We reported that supplementation of soluble heparan sulfate (HS) to the fluid regenerative neural environment could restore functional, axonal reconnection of the severed nerve with the target muscle (Eur J Neurosci 11: 1914-26, 1999). The HS supplements used were from guinea-pig sciatic nerve and bovine kidney. Both showed similar efficacy in facilitating resumption of conduction velocity and re-myelination. We then asked if the composition of HS used as supplements differed from those recoverable from post-crush nerve homogenates. Unsaturated disaccharides resulting from digestions of the glycosaminoglycan (GAG) extracts with a mixture of heparitinases I-III were therefore analyzed by anion-exchange HPLC. The HS supplements comprised non-sulfated [ΔHexA-GlcNAc], monosulfated [ΔHexA-GlcNSO3, ΔHexA(2S)-GlcNAc, ΔHexA-GlcNAc(6S)] and disulfated [ΔHexA-GlcNSO3(6S)] forms, among which the non-sulfated form was predominant.

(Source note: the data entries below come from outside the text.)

(* ===== verification/Spec.v ===== *)
(** * Specifications: abstract machines and what implements them

    An abstract machine says, without storage, lifetimes or machine arithmetic, what a
    call does to an abstract state: it is done, refused with an error, or trapped.  A
    contract implements the machine when every transaction, in every state its invariant
    allows, has the outcome of the machine and stays related to it. *)

From S2P Require Import Prelude Host.

Inductive outcome (L E : Type) :=
| Done (l : L)
| Refused (x : E)
| Trapped.
Arguments Done {L E} l.
Arguments Refused {L E} x.
Arguments Trapped {L E}.

(** Preconditions, in the order they are looked at. *)
Definition check {L E} (b : bool) (x : E) (o : outcome L E) : outcome L E := if b then o else Refused x.
Definition found {A L E} (a : option A) (x : E) (k : A -> outcome L E) : outcome L E :=
  match a with Some v => k v | None => Refused x end.

Declare Scope spec_scope.
Delimit Scope spec_scope with spec.
Notation "'require' b 'else' x ;; o" := (check b x o)
  (at level 100, b at level 99, x at level 99, o at level 200, right associativity,
   format "'require'  b  'else'  x  ;; '//' o") : spec_scope.
Notation "'find' v := a 'else' x ;; o" := (found a x (fun v => o))
  (at level 100, v name, a at level 99, x at level 99, o at level 200, right associativity,
   format "'find'  v  :=  a  'else'  x  ;; '//' o") : spec_scope.

(** The state after a call: what was refused has changed nothing. *)
Definition after {L E} (o : outcome L E) (l : L) : L := match o with Done l' => l' | _ => l end.

(** Arithmetic in a width: out of range it traps or wraps, as the build says. *)
Definition computed {L E} (e : Env) (t : int_type) (z : Z) (k : Z -> outcome L E) : outcome L E :=
  if in_range t z then k z else if overflow_checks e then Trapped else k (wrap t z).

(** Every signer has a nonce, and a signed call spends it. *)
Definition next_nonce (nonce : Address -> Z) (a : Address) : Address -> Z :=
  fun a' => if decide (a = a') then nonce a + 1 else nonce a'.

Section signing.
Context {L E : Type} (nonce : L -> Address -> Z) (spend : Address -> L -> L) (bad : E).

(** A call that [a] signs, with the nonce that is its turn. *)
Definition by_signer (e : Env) (a : Address) (n : Z) (l : L) (k : L -> outcome L E) : outcome L E :=
  if is_authorized e a then check (n =? nonce l a) bad (k (spend a l)) else Trapped.
End signing.

(** Things numbered in order of creation, from 1. *)
Definition numbered {A} (i : Z) (l : list A) : option A := if 1 <=? i then l !! Z.to_nat (i - 1) else None.
Definition renumber {A} (i : Z) (x : A) (l : list A) : list A := <[Z.to_nat (i - 1) := x]> l.

Lemma numbered_renumber {A} i j (x : A) l :
  is_Some (numbered i l) -> numbered j (renumber i x l) = if decide (i = j) then Some x else numbered j l.
Proof.
  unfold numbered, renumber. intros Hi. destruct (Z.leb_spec 1 i); [|by destruct Hi].
  destruct (decide (i = j)) as [<-|Hne].
  - rewrite (proj2 (Z.leb_le 1 i)) by done. apply list_lookup_insert_eq. by apply lookup_lt_is_Some.
  - destruct (Z.leb_spec 1 j); [|done]. apply list_lookup_insert_ne. lia.
Qed.

Lemma length_renumber {A} i (x : A) l : length (renumber i x l) = length l.
Proof. apply length_insert. Qed.

Lemma numbered_nil {A} i : numbered i (@nil A) = None.
Proof. unfold numbered. by destruct (1 <=? i); rewrite ?lookup_nil. Qed.

Lemma numbered_snoc {A} i (x : A) l :
  numbered i (l ++ [x]) = if decide (i = Z.of_nat (length l) + 1) then Some x else numbered i l.
Proof.
  unfold numbered. case_decide as Hi.
  - subst. rewrite (proj2 (Z.leb_le 1 _)) by lia. rewrite Z.add_simpl_r, Nat2Z.id. by rewrite list_lookup_middle.
  - destruct (Z.leb_spec 1 i); [|done]. destruct (decide (Z.to_nat (i - 1) < length l)%nat).
    + by rewrite lookup_app_l.
    + rewrite lookup_app_r by lia. rewrite (lookup_ge_None_2 l) by lia.
      destruct (_ - _)%nat eqn:Hx; [lia|done].
Qed.

Lemma numbered_elem {A} (x : A) l :
  x ∈ l <-> exists i, 1 <= i <= Z.of_nat (length l) /\ numbered i l = Some x.
Proof.
  rewrite list_elem_of_lookup. unfold numbered. split.
  - intros [i Hi]. exists (Z.of_nat i + 1). rewrite (proj2 (Z.leb_le 1 _)), Z.add_simpl_r, Nat2Z.id by lia.
    apply lookup_lt_Some in Hi as ?. split; [lia|done].
  - intros (i & Hi & Hx). rewrite (proj2 (Z.leb_le 1 _)) in Hx by lia. eauto.
Qed.

Lemma numbered_range {A} i (x : A) l : numbered i l = Some x -> 1 <= i <= Z.of_nat (length l).
Proof.
  unfold numbered. destruct (Z.leb_spec 1 i); [|done]. intros ?%lookup_lt_Some. lia.
Qed.

Section machine.
Context {L E Call : Type} (spec : Env -> Call -> L -> outcome L E).

Definition spec_calls (cs : list (Env * Call)) (l : L) : L :=
  fold_left (fun l ec => after (spec ec.1 ec.2 l) l) cs l.
End machine.

Section refinement.
Context {K : Type} `{Countable K} {ty : K -> Type} {E Ev W Call L : Type}.
Local Abbreviation state := (cstate K ty Ev W).
Context (R : state -> L -> Prop).

(** The transaction has the outcome [o], and its state is the one [o] describes. *)
Definition meets {A} (r : result K ty E Ev W A) (o : outcome L E) : Prop :=
  match o, r with
  | Done l, Ok _ s => R s l
  | Refused x, Err y _ => x = y
  | Trapped, Trap => True
  | _, _ => False
  end.

Lemma meets_check {A} b x o (r : result K ty E Ev W A) :
  (b = false -> meets r (Refused x)) -> (b = true -> meets r o) -> meets r (check b x o).
Proof. unfold check. destruct b; auto. Qed.

Lemma meets_found {A B} (a : option A) x k (r : result K ty E Ev W B) :
  (a = None -> meets r (Refused x)) -> (forall v, a = Some v -> meets r (k v)) -> meets r (found a x k).
Proof. unfold found. destruct a; auto. Qed.

(** A guard of the contract is a precondition of the machine. *)
Lemma meets_guard {A} b c x (k : unit -> contract K ty E Ev W A) e (s : state) o :
  b = negb c -> (c = true -> meets (k tt e s) o) -> meets (bind (fail_if b x) k e s) (check c x o).
Proof. intros ->. destruct c; simpl; [|done]. auto. Qed.

Lemma meets_in_range {A} t z x (k : Z -> contract K ty E Ev W A) e (s : state) o :
  (in_range t z = true -> meets (k z e s) o) ->
  meets (bind (ok_or (checked t z) x) k e s) (check (in_range t z) x o).
Proof. intros Hk. unfold checked. destruct (in_range t z); simpl; [|done]. by apply Hk. Qed.

(** Checked arithmetic on a result the width bounds from above only. *)
Lemma meets_checked {A} t z x (k : Z -> contract K ty E Ev W A) e (s : state) o :
  int_lo t <= z -> (z <= int_hi t -> meets (k z e s) o) ->
  meets (bind (ok_or (checked t z) x) k e s) (check (z <=? int_hi t) x o).
Proof.
  intros Hlo Hk. assert ((z <=? int_hi t) = in_range t z) as ->.
  { unfold in_range. by rewrite (proj2 (Z.leb_le _ _) Hlo). }
  apply meets_in_range. intros [_ Hz]%in_range_spec. by apply Hk.
Qed.

Lemma meets_arith {A} t z (k : Z -> contract K ty E Ev W A) e (s : state) o :
  (forall v, meets (k v e s) (o v)) -> meets (bind (arith t z) k e s) (computed e t z o).
Proof. unfold bind, arith, computed. intros Hk. by destruct (in_range t z), (overflow_checks e). Qed.

(** A list of the same guard is one precondition. *)
Lemma for_each_fail_if_run {A} (b : A -> bool) (x : E) l e (s : state) :
  for_each (fun a => fail_if (b a) x) l e s =
  if forallb (fun a => negb (b a)) l then Ok tt s else Err x s.
Proof.
  induction l as [|a l IH]; [done|]. simpl. unfold bind, fail_if at 1. by destruct (b a).
Qed.

Lemma meets_guards {A B} (b c : A -> bool) x l (k : unit -> contract K ty E Ev W B) e (s : state) o :
  (forall a, b a = negb (c a)) -> (forallb c l = true -> meets (k tt e s) o) ->
  meets (bind (for_each (fun a => fail_if (b a) x) l) k e s) (check (forallb c l) x o).
Proof.
  intros Hbc Hk. unfold bind. rewrite for_each_fail_if_run.
  assert (forallb (fun a => negb (b a)) l = forallb c l) as ->.
  { clear Hk. induction l as [|a l IH]; simpl; [done|]. by rewrite Hbc, negb_involutive, IH. }
  unfold check. destruct (forallb c l); simpl; auto.
Qed.

(** What follows a finished call may log and bump lifetimes only. *)
Lemma meets_bind {A B} (m : contract K ty E Ev W A) (k : A -> contract K ty E Ev W B) e (s : state) o :
  meets (m e s) o -> (forall a t l, R t l -> meets (k a e t) (Done l)) -> meets (bind m k e s) o.
Proof. unfold bind. destruct o, (m e s); simpl; intros Hm Hk; try done. by apply Hk. Qed.

(** What a call returns plays no part. *)
Lemma meets_drop {A} (m : contract K ty E Ev W A) e (s : state) o :
  meets (m e s) o -> meets (bind m (fun _ => ret tt) e s) o.
Proof. unfold bind. by destruct (m e s). Qed.

Lemma meets_commit {A} (r : result K ty E Ev W A) o s l : meets r o -> R s l -> R (commit r s) (after o l).
Proof. by destruct o, r. Qed.

(** A contract with invariant [inv] implements the machine [spec]. *)
Class Implements (inv : Z -> state -> Prop) (exec : Call -> contract K ty E Ev W unit)
    (spec : Env -> Call -> L -> outcome L E) : Prop := {
  implements_inv n c e s s' : n + 1 < 2 ^ 64 -> inv n s -> exec c e s = Ok tt s' -> inv (n + 1) s';
  implements_mono n s : inv n s -> inv (n + 1) s;
  implements_step n e c s l : inv n s -> n + 1 < 2 ^ 64 -> R s l -> meets (exec c e s) (spec e c l);
}.

(** Transaction by transaction, the contract and the machine stay together. *)
Lemma implements_run inv exec spec `{!Implements inv exec spec} cs n s l :
  inv n s -> R s l -> n + Z.of_nat (length cs) < 2 ^ 64 ->
  inv (n + Z.of_nat (length cs)) (run_calls exec cs s) /\ R (run_calls exec cs s) (spec_calls spec cs l).
Proof.
  revert n s l. induction cs as [|[e c] cs IH]; intros n s l Hs HR Hn; simpl in *; [by rewrite Z.add_0_r|].
  replace (n + Z.of_nat (S (length cs))) with ((n + 1) + Z.of_nat (length cs)) in * by lia.
  apply IH; [|apply meets_commit; [apply (implements_step n); [done|lia|done]|done]|lia].
  destruct (exec c e s) as [[] s'|x s'|] eqn:He; simpl; [|by apply implements_mono..].
  eapply implements_inv; [lia|done..].
Qed.

(** The states after any calls are related, and so is the outcome of the next one. *)
Lemma implements_next inv exec spec `{!Implements inv exec spec} cs e c n s l :
  inv n s -> R s l -> n + Z.of_nat (length cs) + 1 < 2 ^ 64 ->
  R (run_calls exec cs s) (spec_calls spec cs l) /\
  meets (exec c e (run_calls exec cs s)) (spec e c (spec_calls spec cs l)).
Proof.
  intros Hs HR Hn. destruct (implements_run inv exec spec cs n s l Hs HR ltac:(lia)) as [Hs' HR'].
  split; [done|]. by apply (implements_step (n + Z.of_nat (length cs))).
Qed.

(** *** Between the calls, the other contracts move *)

Context (move : W -> L -> L).

Definition run_history (exec : Call -> contract K ty E Ev W unit) (h : list (Env * Call + W)) (s : state) : state :=
  fold_left (fun s x => match x with inl (e, c) => commit (exec c e s) s | inr w => put_world w s end) h s.

Definition spec_history (spec : Env -> Call -> L -> outcome L E) (h : list (Env * Call + W)) (l : L) : L :=
  fold_left (fun l x => match x with inl (e, c) => after (spec e c l) l | inr w => move w l end) h l.

Lemma implements_history inv exec spec `{!Implements inv exec spec} h e c n s l :
  (forall n s w, inv n s -> inv n (put_world w s)) -> (forall s l w, R s l -> R (put_world w s) (move w l)) ->
  inv n s -> R s l -> n + Z.of_nat (length h) + 1 < 2 ^ 64 ->
  R (run_history exec h s) (spec_history spec h l) /\
  meets (exec c e (run_history exec h s)) (spec e c (spec_history spec h l)).
Proof.
  intros Hinv HR. revert n s l. induction h as [|x h IH]; intros n s l Hs Hl Hn; simpl length in Hn.
  { split; [done|]. apply (implements_step n); [done|simpl in Hn; lia|done]. }
  simpl. replace (n + Z.of_nat (S (length h)) + 1) with ((n + 1) + Z.of_nat (length h) + 1) in Hn by lia.
  destruct x as [[e0 c0]|w]; apply (IH (n + 1)); try done.
  - destruct (exec c0 e0 s) as [[] s'|x s'|] eqn:He; simpl; [|by apply implements_mono..].
    eapply implements_inv; [lia|done..].
  - apply meets_commit; [apply (implements_step n); [done|lia|done]|done].
  - by apply implements_mono, Hinv.
  - by apply HR.
Qed.
End refinement.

Both supernatant and pellet fractions of injured nerves similarly indicated predominance of ΔHexA-GlcNAc but these were far lower in amount than those introduced as supplement. Whereas the pellet fractions of crushed nerves indicated ΔHexA-GlcNSO3(6S) that peaked at 14 days post-injury, no 6-sulfated HS disaccharides were detectable in the supernatant fractions. The results suggest the importance of non-sulfated forms in stabilizing matrix organization and transient enrichment of 6-sulfated forms of HS in fine-tuning the environment for growth factor-mediated cellular processes. Our HS supplements were therefore timely in providing the required S-domains of HS for tissue reorganization and axonal regrowth (Supported by RGC grant HKU7249/97M).